Saved entries:
-=-=-

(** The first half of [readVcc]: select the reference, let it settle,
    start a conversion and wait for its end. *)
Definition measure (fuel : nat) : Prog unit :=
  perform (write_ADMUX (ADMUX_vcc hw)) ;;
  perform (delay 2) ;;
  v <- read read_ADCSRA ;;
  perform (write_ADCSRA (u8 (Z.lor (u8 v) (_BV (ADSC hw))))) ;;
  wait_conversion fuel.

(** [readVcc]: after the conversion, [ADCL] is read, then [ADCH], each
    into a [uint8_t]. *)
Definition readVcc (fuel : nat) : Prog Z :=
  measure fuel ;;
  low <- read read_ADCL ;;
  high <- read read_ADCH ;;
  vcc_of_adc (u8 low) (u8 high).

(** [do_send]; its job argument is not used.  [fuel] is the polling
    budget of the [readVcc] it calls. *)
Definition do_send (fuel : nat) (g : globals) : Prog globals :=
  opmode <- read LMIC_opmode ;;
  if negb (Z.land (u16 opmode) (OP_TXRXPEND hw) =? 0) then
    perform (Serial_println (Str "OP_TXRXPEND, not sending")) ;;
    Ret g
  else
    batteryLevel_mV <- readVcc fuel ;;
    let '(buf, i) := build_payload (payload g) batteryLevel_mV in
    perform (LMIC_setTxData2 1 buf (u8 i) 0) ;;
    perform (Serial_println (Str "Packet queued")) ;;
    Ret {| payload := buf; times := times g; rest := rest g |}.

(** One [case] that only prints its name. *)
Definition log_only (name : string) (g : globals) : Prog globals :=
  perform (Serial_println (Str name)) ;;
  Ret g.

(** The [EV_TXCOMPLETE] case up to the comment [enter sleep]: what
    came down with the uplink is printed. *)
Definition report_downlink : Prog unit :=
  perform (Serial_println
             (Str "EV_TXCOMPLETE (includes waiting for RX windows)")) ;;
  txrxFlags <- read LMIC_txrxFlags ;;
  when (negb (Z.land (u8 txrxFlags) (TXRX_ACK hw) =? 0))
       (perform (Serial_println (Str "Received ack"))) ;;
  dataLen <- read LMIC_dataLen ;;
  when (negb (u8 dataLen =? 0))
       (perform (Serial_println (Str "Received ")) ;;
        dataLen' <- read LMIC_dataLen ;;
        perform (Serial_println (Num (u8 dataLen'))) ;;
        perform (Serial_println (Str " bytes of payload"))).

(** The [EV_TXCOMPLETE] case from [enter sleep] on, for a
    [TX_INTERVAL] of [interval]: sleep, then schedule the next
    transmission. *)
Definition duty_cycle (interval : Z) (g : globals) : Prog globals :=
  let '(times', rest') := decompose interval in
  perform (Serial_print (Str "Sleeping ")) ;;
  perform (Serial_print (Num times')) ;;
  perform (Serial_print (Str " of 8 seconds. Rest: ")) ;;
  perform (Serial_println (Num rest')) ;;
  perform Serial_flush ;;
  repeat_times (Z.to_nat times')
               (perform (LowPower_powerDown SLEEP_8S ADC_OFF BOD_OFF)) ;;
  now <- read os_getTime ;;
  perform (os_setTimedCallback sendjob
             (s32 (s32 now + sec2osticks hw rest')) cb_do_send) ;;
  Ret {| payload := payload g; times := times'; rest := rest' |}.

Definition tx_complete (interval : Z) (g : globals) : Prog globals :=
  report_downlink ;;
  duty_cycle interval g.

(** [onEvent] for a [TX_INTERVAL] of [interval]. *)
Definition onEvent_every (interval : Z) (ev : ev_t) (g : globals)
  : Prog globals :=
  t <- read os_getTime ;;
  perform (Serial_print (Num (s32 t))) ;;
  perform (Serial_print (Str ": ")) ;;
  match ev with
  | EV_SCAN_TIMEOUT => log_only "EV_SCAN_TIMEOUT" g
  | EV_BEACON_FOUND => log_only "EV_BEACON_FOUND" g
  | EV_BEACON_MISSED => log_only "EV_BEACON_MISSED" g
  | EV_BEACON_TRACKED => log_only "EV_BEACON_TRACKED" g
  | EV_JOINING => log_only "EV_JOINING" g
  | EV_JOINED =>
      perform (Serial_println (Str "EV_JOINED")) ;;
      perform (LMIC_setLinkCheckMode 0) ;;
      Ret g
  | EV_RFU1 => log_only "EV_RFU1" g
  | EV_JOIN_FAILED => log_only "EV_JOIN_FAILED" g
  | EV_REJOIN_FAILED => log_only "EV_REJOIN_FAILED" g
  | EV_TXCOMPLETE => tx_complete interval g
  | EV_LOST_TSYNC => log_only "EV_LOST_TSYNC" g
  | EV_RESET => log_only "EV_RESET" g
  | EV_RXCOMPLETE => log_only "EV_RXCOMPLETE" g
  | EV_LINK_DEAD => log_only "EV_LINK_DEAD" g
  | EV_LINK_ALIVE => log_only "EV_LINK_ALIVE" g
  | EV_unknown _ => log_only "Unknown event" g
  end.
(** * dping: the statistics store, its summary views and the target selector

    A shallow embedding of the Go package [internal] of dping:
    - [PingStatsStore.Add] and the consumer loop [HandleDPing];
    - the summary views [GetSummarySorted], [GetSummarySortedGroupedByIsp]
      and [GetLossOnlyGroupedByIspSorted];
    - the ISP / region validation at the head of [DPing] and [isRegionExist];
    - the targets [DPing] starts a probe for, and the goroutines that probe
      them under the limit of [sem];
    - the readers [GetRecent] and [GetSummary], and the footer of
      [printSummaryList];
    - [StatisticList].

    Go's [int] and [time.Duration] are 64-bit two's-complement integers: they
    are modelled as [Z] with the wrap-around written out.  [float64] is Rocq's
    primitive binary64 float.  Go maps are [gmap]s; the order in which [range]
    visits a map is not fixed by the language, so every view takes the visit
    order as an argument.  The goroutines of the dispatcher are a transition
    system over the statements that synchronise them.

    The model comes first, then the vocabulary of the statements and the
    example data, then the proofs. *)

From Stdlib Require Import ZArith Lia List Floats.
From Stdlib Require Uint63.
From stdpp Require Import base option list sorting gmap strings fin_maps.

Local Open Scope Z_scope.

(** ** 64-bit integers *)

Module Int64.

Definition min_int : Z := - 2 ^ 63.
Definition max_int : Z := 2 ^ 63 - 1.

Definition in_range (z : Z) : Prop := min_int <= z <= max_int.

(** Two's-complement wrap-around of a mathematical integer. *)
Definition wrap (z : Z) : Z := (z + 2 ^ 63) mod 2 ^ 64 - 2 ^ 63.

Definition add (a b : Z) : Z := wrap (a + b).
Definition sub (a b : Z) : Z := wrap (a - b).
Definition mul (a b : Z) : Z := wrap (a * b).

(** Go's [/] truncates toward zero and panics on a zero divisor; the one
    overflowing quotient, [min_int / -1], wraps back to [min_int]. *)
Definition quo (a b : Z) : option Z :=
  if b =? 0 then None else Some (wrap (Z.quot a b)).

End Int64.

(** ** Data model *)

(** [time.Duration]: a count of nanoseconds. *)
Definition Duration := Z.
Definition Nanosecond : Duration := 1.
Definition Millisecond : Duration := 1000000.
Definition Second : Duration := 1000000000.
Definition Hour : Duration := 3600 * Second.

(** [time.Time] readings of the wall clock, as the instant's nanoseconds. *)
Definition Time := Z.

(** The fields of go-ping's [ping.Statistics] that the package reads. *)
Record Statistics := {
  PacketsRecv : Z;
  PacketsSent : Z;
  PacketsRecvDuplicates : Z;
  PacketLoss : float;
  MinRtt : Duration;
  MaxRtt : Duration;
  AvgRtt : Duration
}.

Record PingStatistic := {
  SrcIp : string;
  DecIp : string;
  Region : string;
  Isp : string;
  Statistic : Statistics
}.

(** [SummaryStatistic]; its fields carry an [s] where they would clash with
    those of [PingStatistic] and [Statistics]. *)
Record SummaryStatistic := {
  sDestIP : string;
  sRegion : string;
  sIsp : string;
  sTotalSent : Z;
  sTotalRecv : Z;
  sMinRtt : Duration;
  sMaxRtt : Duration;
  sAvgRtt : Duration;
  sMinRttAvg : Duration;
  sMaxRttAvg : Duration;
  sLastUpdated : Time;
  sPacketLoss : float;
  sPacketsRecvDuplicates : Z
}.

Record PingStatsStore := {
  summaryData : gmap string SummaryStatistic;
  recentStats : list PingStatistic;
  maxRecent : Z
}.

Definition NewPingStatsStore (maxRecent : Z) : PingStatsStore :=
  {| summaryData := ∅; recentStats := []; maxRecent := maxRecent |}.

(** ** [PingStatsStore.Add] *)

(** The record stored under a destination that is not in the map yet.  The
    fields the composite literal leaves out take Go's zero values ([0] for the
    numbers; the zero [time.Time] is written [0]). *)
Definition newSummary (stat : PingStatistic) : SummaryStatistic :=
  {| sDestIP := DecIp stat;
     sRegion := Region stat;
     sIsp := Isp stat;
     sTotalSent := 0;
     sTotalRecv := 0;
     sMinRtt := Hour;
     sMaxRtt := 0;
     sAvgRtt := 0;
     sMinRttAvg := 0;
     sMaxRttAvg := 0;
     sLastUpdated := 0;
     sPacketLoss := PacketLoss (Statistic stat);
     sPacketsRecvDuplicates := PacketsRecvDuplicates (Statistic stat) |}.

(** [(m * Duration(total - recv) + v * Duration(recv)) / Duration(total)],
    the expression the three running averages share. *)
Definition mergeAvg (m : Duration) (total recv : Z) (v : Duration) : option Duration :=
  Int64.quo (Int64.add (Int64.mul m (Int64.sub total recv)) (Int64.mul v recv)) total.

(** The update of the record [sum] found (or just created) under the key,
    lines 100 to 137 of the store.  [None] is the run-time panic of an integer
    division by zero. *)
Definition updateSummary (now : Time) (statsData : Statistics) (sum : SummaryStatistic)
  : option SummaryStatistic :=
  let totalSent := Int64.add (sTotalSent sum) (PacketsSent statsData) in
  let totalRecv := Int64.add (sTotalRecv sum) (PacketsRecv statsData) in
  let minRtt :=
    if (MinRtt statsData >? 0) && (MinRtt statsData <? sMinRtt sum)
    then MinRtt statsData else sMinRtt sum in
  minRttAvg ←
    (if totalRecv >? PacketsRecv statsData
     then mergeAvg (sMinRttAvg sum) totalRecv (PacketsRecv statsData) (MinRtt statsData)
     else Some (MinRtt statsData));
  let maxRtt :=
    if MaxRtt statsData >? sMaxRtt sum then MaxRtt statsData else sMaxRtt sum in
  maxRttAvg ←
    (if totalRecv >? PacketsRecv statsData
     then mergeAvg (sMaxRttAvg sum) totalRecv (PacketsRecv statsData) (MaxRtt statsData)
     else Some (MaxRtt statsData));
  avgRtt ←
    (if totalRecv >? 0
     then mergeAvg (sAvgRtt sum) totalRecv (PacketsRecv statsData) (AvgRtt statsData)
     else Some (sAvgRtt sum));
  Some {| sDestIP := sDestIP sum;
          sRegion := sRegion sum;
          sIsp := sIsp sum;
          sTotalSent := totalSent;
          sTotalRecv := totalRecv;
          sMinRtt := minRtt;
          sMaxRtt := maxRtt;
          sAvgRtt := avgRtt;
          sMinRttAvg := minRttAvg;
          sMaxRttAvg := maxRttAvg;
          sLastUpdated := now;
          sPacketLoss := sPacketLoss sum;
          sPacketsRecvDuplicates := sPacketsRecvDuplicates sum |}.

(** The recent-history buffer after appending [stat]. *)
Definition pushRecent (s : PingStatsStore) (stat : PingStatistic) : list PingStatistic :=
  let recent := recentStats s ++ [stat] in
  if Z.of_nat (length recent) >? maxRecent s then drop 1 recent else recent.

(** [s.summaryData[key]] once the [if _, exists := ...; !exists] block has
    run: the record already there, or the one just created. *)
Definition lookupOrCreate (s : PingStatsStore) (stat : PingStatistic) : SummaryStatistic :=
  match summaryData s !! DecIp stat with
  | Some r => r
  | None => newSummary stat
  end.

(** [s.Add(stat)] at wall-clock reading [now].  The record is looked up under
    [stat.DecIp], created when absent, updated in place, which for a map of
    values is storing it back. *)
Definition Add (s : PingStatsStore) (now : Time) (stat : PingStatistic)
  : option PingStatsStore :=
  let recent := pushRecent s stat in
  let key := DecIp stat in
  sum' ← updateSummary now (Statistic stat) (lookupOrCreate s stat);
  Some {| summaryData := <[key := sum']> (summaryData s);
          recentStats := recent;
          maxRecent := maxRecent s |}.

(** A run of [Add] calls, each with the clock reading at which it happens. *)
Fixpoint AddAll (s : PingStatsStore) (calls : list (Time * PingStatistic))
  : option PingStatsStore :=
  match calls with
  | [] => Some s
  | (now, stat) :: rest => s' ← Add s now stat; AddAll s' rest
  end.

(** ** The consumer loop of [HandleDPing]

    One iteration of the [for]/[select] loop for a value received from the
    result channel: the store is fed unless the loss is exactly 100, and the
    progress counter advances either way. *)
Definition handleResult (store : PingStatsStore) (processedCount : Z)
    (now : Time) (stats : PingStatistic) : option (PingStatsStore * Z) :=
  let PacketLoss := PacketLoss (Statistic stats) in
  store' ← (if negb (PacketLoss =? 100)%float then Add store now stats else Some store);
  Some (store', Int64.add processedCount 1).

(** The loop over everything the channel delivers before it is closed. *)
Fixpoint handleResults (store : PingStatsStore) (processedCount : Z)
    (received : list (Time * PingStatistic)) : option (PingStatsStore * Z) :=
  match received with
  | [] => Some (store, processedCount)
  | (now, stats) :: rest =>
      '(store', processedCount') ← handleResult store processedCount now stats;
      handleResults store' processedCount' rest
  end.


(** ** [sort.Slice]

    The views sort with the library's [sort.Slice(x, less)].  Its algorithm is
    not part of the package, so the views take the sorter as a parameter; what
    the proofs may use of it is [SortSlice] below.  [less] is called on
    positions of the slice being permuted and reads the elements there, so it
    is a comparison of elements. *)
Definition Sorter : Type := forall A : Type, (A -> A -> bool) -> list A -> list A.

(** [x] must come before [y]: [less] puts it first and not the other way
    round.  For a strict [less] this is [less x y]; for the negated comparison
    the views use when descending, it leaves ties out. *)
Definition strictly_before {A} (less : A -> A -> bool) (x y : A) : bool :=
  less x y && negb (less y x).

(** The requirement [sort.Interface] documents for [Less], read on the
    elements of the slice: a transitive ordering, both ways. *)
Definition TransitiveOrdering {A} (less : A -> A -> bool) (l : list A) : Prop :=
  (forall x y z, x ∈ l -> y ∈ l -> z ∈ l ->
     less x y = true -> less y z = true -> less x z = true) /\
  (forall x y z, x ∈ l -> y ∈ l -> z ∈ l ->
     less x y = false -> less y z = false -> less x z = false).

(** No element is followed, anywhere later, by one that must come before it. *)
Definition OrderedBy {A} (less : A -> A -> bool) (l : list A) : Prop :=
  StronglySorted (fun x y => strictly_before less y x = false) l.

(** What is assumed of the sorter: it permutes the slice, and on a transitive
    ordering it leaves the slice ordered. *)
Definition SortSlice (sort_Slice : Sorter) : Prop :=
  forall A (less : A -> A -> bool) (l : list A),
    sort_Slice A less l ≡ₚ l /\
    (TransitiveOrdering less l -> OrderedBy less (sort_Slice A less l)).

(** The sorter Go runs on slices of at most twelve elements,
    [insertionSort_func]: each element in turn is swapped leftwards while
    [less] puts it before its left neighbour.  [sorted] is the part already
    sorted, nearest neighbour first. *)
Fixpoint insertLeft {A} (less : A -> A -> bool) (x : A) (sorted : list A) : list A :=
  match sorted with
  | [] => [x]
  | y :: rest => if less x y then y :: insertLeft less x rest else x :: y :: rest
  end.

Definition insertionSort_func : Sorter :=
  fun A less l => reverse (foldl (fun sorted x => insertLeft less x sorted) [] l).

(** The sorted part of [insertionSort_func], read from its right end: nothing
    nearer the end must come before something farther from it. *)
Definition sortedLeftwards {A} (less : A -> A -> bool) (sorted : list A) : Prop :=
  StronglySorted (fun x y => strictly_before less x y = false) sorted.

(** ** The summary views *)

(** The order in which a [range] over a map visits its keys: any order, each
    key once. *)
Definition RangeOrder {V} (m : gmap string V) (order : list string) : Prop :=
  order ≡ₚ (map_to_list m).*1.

-=-=-

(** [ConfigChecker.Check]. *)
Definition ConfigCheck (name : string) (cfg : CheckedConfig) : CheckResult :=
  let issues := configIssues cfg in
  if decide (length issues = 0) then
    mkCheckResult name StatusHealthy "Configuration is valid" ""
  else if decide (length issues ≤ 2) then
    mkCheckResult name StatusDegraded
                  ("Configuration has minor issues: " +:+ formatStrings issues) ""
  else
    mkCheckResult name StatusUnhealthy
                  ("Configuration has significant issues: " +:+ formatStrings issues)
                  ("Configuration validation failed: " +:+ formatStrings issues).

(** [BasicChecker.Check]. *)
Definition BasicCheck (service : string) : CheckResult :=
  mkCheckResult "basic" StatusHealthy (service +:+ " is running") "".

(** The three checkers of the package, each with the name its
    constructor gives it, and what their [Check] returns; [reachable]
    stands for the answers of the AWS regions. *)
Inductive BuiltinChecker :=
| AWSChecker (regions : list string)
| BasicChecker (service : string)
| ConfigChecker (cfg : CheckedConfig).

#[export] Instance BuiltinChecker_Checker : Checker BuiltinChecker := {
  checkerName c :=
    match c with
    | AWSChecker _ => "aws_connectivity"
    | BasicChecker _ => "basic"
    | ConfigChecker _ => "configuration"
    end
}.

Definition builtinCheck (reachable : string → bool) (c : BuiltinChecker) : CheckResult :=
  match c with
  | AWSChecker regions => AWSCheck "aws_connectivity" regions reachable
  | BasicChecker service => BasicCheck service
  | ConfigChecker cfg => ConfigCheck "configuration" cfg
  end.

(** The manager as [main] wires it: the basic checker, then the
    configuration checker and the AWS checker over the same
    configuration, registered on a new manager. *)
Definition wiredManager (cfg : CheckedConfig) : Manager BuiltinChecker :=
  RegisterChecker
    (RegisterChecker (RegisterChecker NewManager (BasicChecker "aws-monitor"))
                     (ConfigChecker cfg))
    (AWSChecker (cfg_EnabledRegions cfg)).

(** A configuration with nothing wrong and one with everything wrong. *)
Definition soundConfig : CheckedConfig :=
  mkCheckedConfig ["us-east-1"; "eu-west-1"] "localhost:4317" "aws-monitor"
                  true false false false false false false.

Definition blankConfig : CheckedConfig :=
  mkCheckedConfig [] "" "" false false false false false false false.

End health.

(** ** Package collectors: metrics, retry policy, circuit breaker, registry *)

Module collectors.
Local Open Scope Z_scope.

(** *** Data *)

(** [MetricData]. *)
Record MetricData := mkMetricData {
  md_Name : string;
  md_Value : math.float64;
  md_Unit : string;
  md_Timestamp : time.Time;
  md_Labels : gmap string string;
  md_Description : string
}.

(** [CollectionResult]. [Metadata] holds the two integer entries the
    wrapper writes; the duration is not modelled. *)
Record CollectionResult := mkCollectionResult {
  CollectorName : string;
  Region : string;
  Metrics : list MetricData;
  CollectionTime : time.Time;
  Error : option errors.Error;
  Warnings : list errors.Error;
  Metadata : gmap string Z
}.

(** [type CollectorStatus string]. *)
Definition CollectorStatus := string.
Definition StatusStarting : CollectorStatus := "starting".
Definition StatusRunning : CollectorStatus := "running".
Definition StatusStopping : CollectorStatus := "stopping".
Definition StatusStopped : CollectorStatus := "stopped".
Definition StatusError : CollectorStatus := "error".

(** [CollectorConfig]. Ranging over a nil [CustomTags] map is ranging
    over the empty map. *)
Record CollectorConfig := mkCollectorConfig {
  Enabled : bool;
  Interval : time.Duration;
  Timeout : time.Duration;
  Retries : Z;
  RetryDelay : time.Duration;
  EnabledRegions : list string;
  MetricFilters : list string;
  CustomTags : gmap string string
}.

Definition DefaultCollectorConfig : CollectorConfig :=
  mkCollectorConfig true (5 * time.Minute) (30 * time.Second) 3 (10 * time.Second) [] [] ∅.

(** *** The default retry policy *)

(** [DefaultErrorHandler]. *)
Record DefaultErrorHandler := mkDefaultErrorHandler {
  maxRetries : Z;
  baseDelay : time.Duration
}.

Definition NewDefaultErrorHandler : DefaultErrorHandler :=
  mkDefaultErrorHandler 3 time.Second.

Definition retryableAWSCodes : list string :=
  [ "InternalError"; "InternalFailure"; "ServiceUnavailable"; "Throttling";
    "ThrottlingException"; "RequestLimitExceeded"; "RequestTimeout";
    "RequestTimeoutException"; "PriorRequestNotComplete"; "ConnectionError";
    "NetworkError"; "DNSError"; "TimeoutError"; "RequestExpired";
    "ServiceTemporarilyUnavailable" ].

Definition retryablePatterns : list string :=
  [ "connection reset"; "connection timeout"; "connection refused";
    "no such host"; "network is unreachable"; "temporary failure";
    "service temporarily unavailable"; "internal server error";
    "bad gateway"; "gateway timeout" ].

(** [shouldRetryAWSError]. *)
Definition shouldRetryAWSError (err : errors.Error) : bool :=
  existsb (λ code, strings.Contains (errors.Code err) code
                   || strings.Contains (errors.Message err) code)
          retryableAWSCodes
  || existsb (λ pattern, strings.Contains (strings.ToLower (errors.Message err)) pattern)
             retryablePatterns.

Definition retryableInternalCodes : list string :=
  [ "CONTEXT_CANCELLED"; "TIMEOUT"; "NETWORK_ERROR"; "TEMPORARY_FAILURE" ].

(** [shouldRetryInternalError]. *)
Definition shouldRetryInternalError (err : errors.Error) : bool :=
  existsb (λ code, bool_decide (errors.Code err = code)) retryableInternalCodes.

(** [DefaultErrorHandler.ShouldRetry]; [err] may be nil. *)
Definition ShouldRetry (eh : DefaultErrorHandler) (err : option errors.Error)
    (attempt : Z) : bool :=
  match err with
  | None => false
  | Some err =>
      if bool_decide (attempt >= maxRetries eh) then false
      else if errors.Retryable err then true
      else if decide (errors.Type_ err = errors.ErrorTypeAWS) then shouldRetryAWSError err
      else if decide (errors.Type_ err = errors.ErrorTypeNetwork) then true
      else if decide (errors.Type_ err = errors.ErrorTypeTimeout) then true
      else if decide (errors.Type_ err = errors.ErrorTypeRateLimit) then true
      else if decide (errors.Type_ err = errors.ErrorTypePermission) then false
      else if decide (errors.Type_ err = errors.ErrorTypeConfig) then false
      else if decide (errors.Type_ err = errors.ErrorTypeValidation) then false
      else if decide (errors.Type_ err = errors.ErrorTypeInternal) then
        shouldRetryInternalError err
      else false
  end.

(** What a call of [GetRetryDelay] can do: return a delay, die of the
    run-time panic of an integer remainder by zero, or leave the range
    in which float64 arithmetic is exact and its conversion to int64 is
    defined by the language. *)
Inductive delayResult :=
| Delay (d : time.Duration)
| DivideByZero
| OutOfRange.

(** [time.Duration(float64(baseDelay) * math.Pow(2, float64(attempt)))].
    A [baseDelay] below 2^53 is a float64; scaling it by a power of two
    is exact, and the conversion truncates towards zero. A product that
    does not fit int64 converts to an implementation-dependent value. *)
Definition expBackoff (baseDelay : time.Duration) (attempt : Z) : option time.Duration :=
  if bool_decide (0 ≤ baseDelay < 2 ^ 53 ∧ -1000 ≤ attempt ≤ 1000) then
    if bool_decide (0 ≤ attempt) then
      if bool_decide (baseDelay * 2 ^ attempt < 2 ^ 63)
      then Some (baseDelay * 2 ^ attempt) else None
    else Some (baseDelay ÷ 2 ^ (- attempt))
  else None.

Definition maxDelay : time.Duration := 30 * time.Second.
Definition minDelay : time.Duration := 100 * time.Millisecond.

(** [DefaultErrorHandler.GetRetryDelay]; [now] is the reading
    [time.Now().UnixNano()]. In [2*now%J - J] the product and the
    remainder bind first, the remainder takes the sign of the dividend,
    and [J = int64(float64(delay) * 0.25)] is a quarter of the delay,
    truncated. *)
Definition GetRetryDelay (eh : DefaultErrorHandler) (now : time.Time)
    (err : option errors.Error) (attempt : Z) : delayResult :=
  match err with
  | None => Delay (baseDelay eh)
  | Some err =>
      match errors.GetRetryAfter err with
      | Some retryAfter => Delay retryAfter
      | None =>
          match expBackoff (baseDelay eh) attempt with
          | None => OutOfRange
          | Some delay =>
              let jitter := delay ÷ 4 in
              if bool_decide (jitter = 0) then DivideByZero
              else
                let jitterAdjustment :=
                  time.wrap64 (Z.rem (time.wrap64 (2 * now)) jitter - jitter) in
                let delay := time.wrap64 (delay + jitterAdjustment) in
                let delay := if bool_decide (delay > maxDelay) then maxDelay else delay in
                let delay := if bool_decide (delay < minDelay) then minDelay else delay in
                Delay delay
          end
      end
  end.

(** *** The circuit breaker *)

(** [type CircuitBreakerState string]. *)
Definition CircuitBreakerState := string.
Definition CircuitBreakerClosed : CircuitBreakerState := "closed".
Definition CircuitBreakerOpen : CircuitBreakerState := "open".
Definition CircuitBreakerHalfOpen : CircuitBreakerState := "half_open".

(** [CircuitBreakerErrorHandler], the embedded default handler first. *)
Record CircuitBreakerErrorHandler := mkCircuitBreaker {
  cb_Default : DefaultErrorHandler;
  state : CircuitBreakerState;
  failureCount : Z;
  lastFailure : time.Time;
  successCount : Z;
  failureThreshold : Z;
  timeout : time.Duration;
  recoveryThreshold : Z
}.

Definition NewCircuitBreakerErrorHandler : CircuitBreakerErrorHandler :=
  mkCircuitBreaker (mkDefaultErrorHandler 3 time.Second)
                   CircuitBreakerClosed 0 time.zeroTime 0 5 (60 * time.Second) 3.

-=-=-

TASK INSTRUCTIONS: Working from the records above, tally the lines that contain "case" and give only the total.

SOLUTION TO THIS PROBLEM: 3